+++ LISTED ENTRIES +++
Lemma push_all_ok {T} (l dst : list_base_t T) xs ys s :
  list_wf l xs → list_wf dst ys → zlen ys + zlen xs <= 2 ^ 31 →
  wp (push_all l dst) (pushed dst ys xs s) s.
Proof.
  intros Hl Hdst Hlen. unfold push_all. apply wp_bind, (wp_list_while l xs); [done|]. clear Hl l.
  revert dst ys s Hdst Hlen. induction xs as [|x xs IH]; intros dst ys s Hdst Hlen; simpl.
  - wsteps. exists ys. split_and!; [done|unfold zlen; simpl; lia| |intros _; by rewrite app_nil_r].
    rewrite Z.sub_diag. apply grown_refl.
  - rewrite zlen_cons in Hlen. pose proof (zlen_nonneg xs). wsteps.
    eapply wp_mono; [apply (push_grown dst ys); [done|lia]|].
    intros [rc l1] s1 (ys1 & Hw1 & Hg1 & Hys1). wsteps.
    assert (zlen ys1 <= zlen ys + 1) as Hz.
    { destruct Hys1 as [->|[-> _]]; [rewrite zlen_app; change (zlen [x]) with 1|]; lia. }
    eapply wp_mono; [apply (IH l1 ys1); [done|lia]|].
    intros r s2 Hr. unfold wp, mret, M_ret in *. destruct r as [l2|[]].
    destruct Hr as (zs & Hw2 & Hz2 & Hg2 & Hex). exists zs. split_and!; [done|rewrite zlen_cons; lia| |].
    + replace (Lists.owned l2 - Lists.owned dst)
        with ((Lists.owned l1 - Lists.owned dst) + (Lists.owned l2 - Lists.owned l1)) by lia.
      by eapply grown_trans.
    + intros E. pose proof (g_fails _ _ _ Hg1). pose proof (g_fails _ _ _ Hg2).
      rewrite Hex by lia. destruct Hys1 as [->|[_ ?]]; [by rewrite <- app_assoc|lia].
Qed.

Lemma copy_string_ok n s :
  wp (copy_string n) (λ r s', (r = Some n ∧ mem_alloc true s s')
    ∨ (r = None ∧ m_live s' = m_live s ∧ (m_fails s < m_fails s')%nat)) s.
Proof.
  unfold copy_string. wsteps. apply wp_alloc_obj. intros [|] s1 Hm; wsteps.
  - by left.
  - right. destruct Hm as [HL HF]. split_and!; [done|lia|lia].
Qed.

(** What a clone of [t] is: with no failed allocation it is [t]. *)
Definition cloned (t : option tree) (s : mem) (c : option ak_form_t) (s' : mem) : Prop :=
  ∃ t' b, rep_opt t' c b ∧ grown s s' b ∧ (m_fails s' = m_fails s → t' = t)
    ∧ (c = None → m_live s' = m_live s).

(** Parts: pairs of forms and what they own. *)
Definition parts_rep (l : list_base_t (option ak_form_t)) (ts : list tree) (fbs : list (ak_form_t * Z)) : Prop :=
  list_wf l ((λ fb, Some fb.1) <$> fbs) ∧ Forall2 (λ t fb, rep t fb.1 fb.2) ts fbs.

Lemma sum_blocks_app bs cs : sum (bs ++ cs) = sum bs + sum cs.
Proof. induction bs as [|b bs IH]; simpl; lia. Qed.

Lemma sum_cons b bs : sum (b :: bs) = b + sum bs.
Proof. done. Qed.

Lemma owned_nonneg {T} (l : list_base_t T) xs : list_wf l xs → 0 <= Lists.owned l.
Proof. intros Hwf. pose proof (list_wf_count _ _ Hwf). unfold Lists.owned. destruct (items l); lia. Qed.

Lemma holds_nonneg o d c b : holds o d c b → 0 <= b.
Proof. destruct o; simpl; try (intros [_ ->]; lia). intros (l & _ & Hw & ->). by eapply owned_nonneg. Qed.

Lemma rep_nonneg t f b : rep t f b → 0 <= b.
Proof.
  revert f b. induction t as [n a p|n a ts IH|n a o|n a o t IH] using tree_induction; intros f b Hr;
    inversion Hr as [name affs n' d al b' Hal Hn]; subst; pose proof (owned_nonneg _ _ Hal);
    assert (0 <= name_blocks n) by (destruct n; simpl; lia); inversion Hn; subst.
  - lia.
  - match goal with H : list_wf parts _ |- _ => pose proof (owned_nonneg _ _ H) end.
    assert (0 <= sum (fbs.*2)); [|lia].
    match goal with H : Forall2 _ _ _ |- _ => clear -IH H; induction H as [|t fb ts fbs Hh _ IH2] end; [done|].
    rewrite fmap_cons, sum_cons.
    apply Forall_cons_1 in IH as [IHt IHts]. specialize (IH2 IHts). specialize (IHt _ _ Hh). lia.
  - match goal with H : holds _ _ _ _ |- _ => apply holds_nonneg in H end. lia.
  - match goal with H : holds _ _ _ _ |- _ => apply holds_nonneg in H end.
    match goal with H : rep _ _ _ |- _ => apply IH in H end. lia.
Qed.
+++
REQUIRED ACTION: Retype every entry without changing anything.

ANSWER FOR THE TASK:
Lemma push_all_ok {T} (l dst : list_base_t T) xs ys s :
  list_wf l xs → list_wf dst ys → zlen ys + zlen xs <= 2 ^ 31 →
  wp (push_all l dst) (pushed dst ys xs s) s.
Proof.
  intros Hl Hdst Hlen. unfold push_all. apply wp_bind, (wp_list_while l xs); [done|]. clear Hl l.
  revert dst ys s Hdst Hlen. induction xs as [|x xs IH]; intros dst ys s Hdst Hlen; simpl.
  - wsteps. exists ys. split_and!; [done|unfold zlen; simpl; lia| |intros _; by rewrite app_nil_r].
    rewrite Z.sub_diag. apply grown_refl.
  - rewrite zlen_cons in Hlen. pose proof (zlen_nonneg xs). wsteps.
    eapply wp_mono; [apply (push_grown dst ys); [done|lia]|].
    intros [rc l1] s1 (ys1 & Hw1 & Hg1 & Hys1). wsteps.
    assert (zlen ys1 <= zlen ys + 1) as Hz.
    { destruct Hys1 as [->|[-> _]]; [rewrite zlen_app; change (zlen [x]) with 1|]; lia. }
    eapply wp_mono; [apply (IH l1 ys1); [done|lia]|].
    intros r s2 Hr. unfold wp, mret, M_ret in *. destruct r as [l2|[]].
    destruct Hr as (zs & Hw2 & Hz2 & Hg2 & Hex). exists zs. split_and!; [done|rewrite zlen_cons; lia| |].
    + replace (Lists.owned l2 - Lists.owned dst)
        with ((Lists.owned l1 - Lists.owned dst) + (Lists.owned l2 - Lists.owned l1)) by lia.
      by eapply grown_trans.
    + intros E. pose proof (g_fails _ _ _ Hg1). pose proof (g_fails _ _ _ Hg2).
      rewrite Hex by lia. destruct Hys1 as [->|[_ ?]]; [by rewrite <- app_assoc|lia].
Qed.

Lemma copy_string_ok n s :
  wp (copy_string n) (λ r s', (r = Some n ∧ mem_alloc true s s')
    ∨ (r = None ∧ m_live s' = m_live s ∧ (m_fails s < m_fails s')%nat)) s.
Proof.
  unfold copy_string. wsteps. apply wp_alloc_obj. intros [|] s1 Hm; wsteps.
  - by left.
  - right. destruct Hm as [HL HF]. split_and!; [done|lia|lia].
Qed.

(** What a clone of [t] is: with no failed allocation it is [t]. *)
Definition cloned (t : option tree) (s : mem) (c : option ak_form_t) (s' : mem) : Prop :=
  ∃ t' b, rep_opt t' c b ∧ grown s s' b ∧ (m_fails s' = m_fails s → t' = t)
    ∧ (c = None → m_live s' = m_live s).

(** Parts: pairs of forms and what they own. *)
Definition parts_rep (l : list_base_t (option ak_form_t)) (ts : list tree) (fbs : list (ak_form_t * Z)) : Prop :=
  list_wf l ((λ fb, Some fb.1) <$> fbs) ∧ Forall2 (λ t fb, rep t fb.1 fb.2) ts fbs.

Lemma sum_blocks_app bs cs : sum (bs ++ cs) = sum bs + sum cs.
Proof. induction bs as [|b bs IH]; simpl; lia. Qed.

Lemma sum_cons b bs : sum (b :: bs) = b + sum bs.
Proof. done. Qed.

Lemma owned_nonneg {T} (l : list_base_t T) xs : list_wf l xs → 0 <= Lists.owned l.
Proof. intros Hwf. pose proof (list_wf_count _ _ Hwf). unfold Lists.owned. destruct (items l); lia. Qed.

Lemma holds_nonneg o d c b : holds o d c b → 0 <= b.
Proof. destruct o; simpl; try (intros [_ ->]; lia). intros (l & _ & Hw & ->). by eapply owned_nonneg. Qed.

Lemma rep_nonneg t f b : rep t f b → 0 <= b.
Proof.
  revert f b. induction t as [n a p|n a ts IH|n a o|n a o t IH] using tree_induction; intros f b Hr;
    inversion Hr as [name affs n' d al b' Hal Hn]; subst; pose proof (owned_nonneg _ _ Hal);
    assert (0 <= name_blocks n) by (destruct n; simpl; lia); inversion Hn; subst.
  - lia.
  - match goal with H : list_wf parts _ |- _ => pose proof (owned_nonneg _ _ H) end.
    assert (0 <= sum (fbs.*2)); [|lia].
    match goal with H : Forall2 _ _ _ |- _ => clear -IH H; induction H as [|t fb ts fbs Hh _ IH2] end; [done|].
    rewrite fmap_cons, sum_cons.
    apply Forall_cons_1 in IH as [IHt IHts]. specialize (IH2 IHts). specialize (IHt _ _ Hh). lia.
  - match goal with H : holds _ _ _ _ |- _ => apply holds_nonneg in H end. lia.
  - match goal with H : holds _ _ _ _ |- _ => apply holds_nonneg in H end.
    match goal with H : rep _ _ _ |- _ => apply IH in H end. lia.
Qed.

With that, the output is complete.